- [DATA SHOWN]:
----------------------------------------

Lemma snapshot_of_links_counts_nothing_witness :
  count_files (tree_os cache_tree 4096) ["snapshots"; "main"] = Return (0, 0)
  /\ stdout (fst (run_script hub_cache (tree_os cache_tree 4096) no_env true
                    args_snapshot_abc))
     = [Event "start" [("repo_id", JStr "gpt2"); ("revision", JStr "main");
                       ("type", JStr "snapshot")];
        Event "complete" [("snapshot_path", JPath ["snapshots"; "main"]);
                          ("file_count", JInt 0); ("total_size", JInt 0);
                          ("repo_id", JStr "gpt2")]].
Proof.
  split; [|reflexivity].
  apply (snapshot_of_links_counts_nothing cache_tree 4096
           ["snapshots"; "main"]
           (Dir [("config.json", Link (Some (File 548)));
                 ("onnx", Dir [("model.onnx", Link (Some (File 1042)))])]));
    reflexivity.
Defined.

(** ** More on the progress reporter *)

Lemma latest_app (f : report_call -> option Z) (cs : list report_call)
    (c : report_call) (d : Z) :
  latest f (cs ++ [c]) d
  = match f c with Some v => v | None => latest f cs d end.
Proof. unfold latest. rewrite fold_left_app. reflexivity. Qed.

Lemma run_reports_state (cs : list report_call) :
  forall (self : ProgressReporter) (w : World),
  let '(w', self') := run_reports self cs w in
  current_bytes self' = latest arg_current cs (current_bytes self)
  /\ total_bytes self' = latest arg_total cs (total_bytes self)
  /\ report_interval self' = report_interval self
  /\ hub_calls w' = hub_calls w.
Proof.
  induction cs as [|c cs IH]; intros self w.
  - cbn. repeat split.
  - cbn [run_reports]. rewrite report_run. cbv zeta.
    destruct (Qle_bool _ _); [destruct (percentage _)|];
      match goal with
      | |- context [run_reports ?s cs ?w1] =>
          specialize (IH s w1); destruct (run_reports s cs w1) as [w' self']
      end;
      destruct IH as (Hc & Ht & Hi & Hh); rewrite Hc, Ht, Hi, Hh;
      destruct c as [t [cur|] [tot|]]; repeat split.
Qed.

(** X19: the reporter keeps the last values it was given, whether a call
    printed, stayed silent or raised: after any sequence of calls,
    [current_bytes] and [total_bytes] are the last [current] and [total]
    arguments that were not None (or what they were before, when there was
    none), and the interval is unchanged. *)
Theorem reporter_keeps_latest_values (cs : list report_call)
    (self : ProgressReporter) (w : World) :
  let self' := snd (run_reports self cs w) in
  current_bytes self' = latest arg_current cs (current_bytes self)
  /\ total_bytes self' = latest arg_total cs (total_bytes self)
  /\ report_interval self' = report_interval self.
Proof.
  pose proof (run_reports_state cs self w) as H.
  destruct (run_reports self cs w) as [w' self'].
  destruct H as (Hc & Ht & Hi & _). cbn. auto.
Qed.

(** X20: a "progress" event reports the values of the latest calls, the
    silent and the raising ones included: after the calls [pre] on a fresh
    reporter, what the next call prints holds as [current] and [total] the
    last such arguments given up to and including this call, 0 when none
    was given. *)
Theorem progress_event_reports_latest (pre : list report_call)
    (c : report_call) (w : World) :
  let '(w1, self1) := run_reports ProgressReporter_init pre w in
  let '(w2, _, _) :=
    report self1 (at_time c) (arg_current c) (arg_total c) w1 in
  Forall
    (fun e =>
       ev_type e = "progress"
       /\ dict_get "current" (ev_data e)
          = Some (JInt (latest arg_current (pre ++ [c]) 0))
       /\ dict_get "total" (ev_data e)
          = Some (JInt (latest arg_total (pre ++ [c]) 0)))
    (printed w1 w2).
Proof.
  pose proof (run_reports_state pre ProgressReporter_init w) as H.
  destruct (run_reports ProgressReporter_init pre w) as [w1 self1].
  destruct H as (Hc & Ht & _ & _).
  rewrite report_run, !latest_app. cbv zeta.
  destruct (Qle_bool _ _); [destruct (percentage _)|].
  - rewrite printed_one. constructor; [|constructor].
    unfold current_after, total_after. rewrite Hc, Ht.
    cbn [current_bytes total_bytes ProgressReporter_init].
    repeat split.
  - unfold printed. rewrite skipn_all. constructor.
  - unfold printed. rewrite skipn_all. constructor.
Qed.

(** X21: a reporter made by [__init__] starts with [last_report_time] 0, so
    its first call prints exactly when the clock reads at least 0.5 (any
    real clock) and the call returns, that is, the division does not
    overflow. *)
Theorem first_report_prints (now : Q) (current total : option Z) (w : World) :
  let '(w', _, r) := report ProgressReporter_init now current total w in
  printed w w' <> [] <-> ((1 # 2 <= now)%Q /\ r = Return tt).
Proof.
  rewrite report_run. cbv zeta.
  cbn [report_interval last_report_time ProgressReporter_init].
  assert (Hiff : Qle_bool (1 # 2) (now - 0) = true <-> (1 # 2 <= now)%Q).
  { rewrite Qle_bool_iff. split; intros H; lra. }
  destruct (Qle_bool (1 # 2) (now - 0)).
  - destruct (percentage _) as [pct|e].
    + rewrite printed_one. split; [|discriminate].
      intros _. split; [now apply Hiff | reflexivity].
    + unfold printed. rewrite skipn_all.
      split; [congruence | intros [_ H]; discriminate].
  - unfold printed. rewrite skipn_all. split; [congruence|].
    intros [H _]. apply Hiff in H. discriminate.
Qed.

----------------------------------------

- [ASSIGNED TASK]:
Print the full listing, word for word.

- [FINAL ANSWER]:
Lemma snapshot_of_links_counts_nothing_witness :
  count_files (tree_os cache_tree 4096) ["snapshots"; "main"] = Return (0, 0)
  /\ stdout (fst (run_script hub_cache (tree_os cache_tree 4096) no_env true
                    args_snapshot_abc))
     = [Event "start" [("repo_id", JStr "gpt2"); ("revision", JStr "main");
                       ("type", JStr "snapshot")];
        Event "complete" [("snapshot_path", JPath ["snapshots"; "main"]);
                          ("file_count", JInt 0); ("total_size", JInt 0);
                          ("repo_id", JStr "gpt2")]].
Proof.
  split; [|reflexivity].
  apply (snapshot_of_links_counts_nothing cache_tree 4096
           ["snapshots"; "main"]
           (Dir [("config.json", Link (Some (File 548)));
                 ("onnx", Dir [("model.onnx", Link (Some (File 1042)))])]));
    reflexivity.
Defined.

(** ** More on the progress reporter *)

Lemma latest_app (f : report_call -> option Z) (cs : list report_call)
    (c : report_call) (d : Z) :
  latest f (cs ++ [c]) d
  = match f c with Some v => v | None => latest f cs d end.
Proof. unfold latest. rewrite fold_left_app. reflexivity. Qed.

Lemma run_reports_state (cs : list report_call) :
  forall (self : ProgressReporter) (w : World),
  let '(w', self') := run_reports self cs w in
  current_bytes self' = latest arg_current cs (current_bytes self)
  /\ total_bytes self' = latest arg_total cs (total_bytes self)
  /\ report_interval self' = report_interval self
  /\ hub_calls w' = hub_calls w.
Proof.
  induction cs as [|c cs IH]; intros self w.
  - cbn. repeat split.
  - cbn [run_reports]. rewrite report_run. cbv zeta.
    destruct (Qle_bool _ _); [destruct (percentage _)|];
      match goal with
      | |- context [run_reports ?s cs ?w1] =>
          specialize (IH s w1); destruct (run_reports s cs w1) as [w' self']
      end;
      destruct IH as (Hc & Ht & Hi & Hh); rewrite Hc, Ht, Hi, Hh;
      destruct c as [t [cur|] [tot|]]; repeat split.
Qed.

(** X19: the reporter keeps the last values it was given, whether a call
    printed, stayed silent or raised: after any sequence of calls,
    [current_bytes] and [total_bytes] are the last [current] and [total]
    arguments that were not None (or what they were before, when there was
    none), and the interval is unchanged. *)
Theorem reporter_keeps_latest_values (cs : list report_call)
    (self : ProgressReporter) (w : World) :
  let self' := snd (run_reports self cs w) in
  current_bytes self' = latest arg_current cs (current_bytes self)
  /\ total_bytes self' = latest arg_total cs (total_bytes self)
  /\ report_interval self' = report_interval self.
Proof.
  pose proof (run_reports_state cs self w) as H.
  destruct (run_reports self cs w) as [w' self'].
  destruct H as (Hc & Ht & Hi & _). cbn. auto.
Qed.

(** X20: a "progress" event reports the values of the latest calls, the
    silent and the raising ones included: after the calls [pre] on a fresh
    reporter, what the next call prints holds as [current] and [total] the
    last such arguments given up to and including this call, 0 when none
    was given. *)
Theorem progress_event_reports_latest (pre : list report_call)
    (c : report_call) (w : World) :
  let '(w1, self1) := run_reports ProgressReporter_init pre w in
  let '(w2, _, _) :=
    report self1 (at_time c) (arg_current c) (arg_total c) w1 in
  Forall
    (fun e =>
       ev_type e = "progress"
       /\ dict_get "current" (ev_data e)
          = Some (JInt (latest arg_current (pre ++ [c]) 0))
       /\ dict_get "total" (ev_data e)
          = Some (JInt (latest arg_total (pre ++ [c]) 0)))
    (printed w1 w2).
Proof.
  pose proof (run_reports_state pre ProgressReporter_init w) as H.
  destruct (run_reports ProgressReporter_init pre w) as [w1 self1].
  destruct H as (Hc & Ht & _ & _).
  rewrite report_run, !latest_app. cbv zeta.
  destruct (Qle_bool _ _); [destruct (percentage _)|].
  - rewrite printed_one. constructor; [|constructor].
    unfold current_after, total_after. rewrite Hc, Ht.
    cbn [current_bytes total_bytes ProgressReporter_init].
    repeat split.
  - unfold printed. rewrite skipn_all. constructor.
  - unfold printed. rewrite skipn_all. constructor.
Qed.

(** X21: a reporter made by [__init__] starts with [last_report_time] 0, so
    its first call prints exactly when the clock reads at least 0.5 (any
    real clock) and the call returns, that is, the division does not
    overflow. *)
Theorem first_report_prints (now : Q) (current total : option Z) (w : World) :
  let '(w', _, r) := report ProgressReporter_init now current total w in
  printed w w' <> [] <-> ((1 # 2 <= now)%Q /\ r = Return tt).
Proof.
  rewrite report_run. cbv zeta.
  cbn [report_interval last_report_time ProgressReporter_init].
  assert (Hiff : Qle_bool (1 # 2) (now - 0) = true <-> (1 # 2 <= now)%Q).
  { rewrite Qle_bool_iff. split; intros H; lra. }
  destruct (Qle_bool (1 # 2) (now - 0)).
  - destruct (percentage _) as [pct|e].
    + rewrite printed_one. split; [|discriminate].
      intros _. split; [now apply Hiff | reflexivity].
    + unfold printed. rewrite skipn_all.
      split; [congruence | intros [_ H]; discriminate].
  - unfold printed. rewrite skipn_all. split; [congruence|].
    intros [H _]. apply Hiff in H. discriminate.
Qed.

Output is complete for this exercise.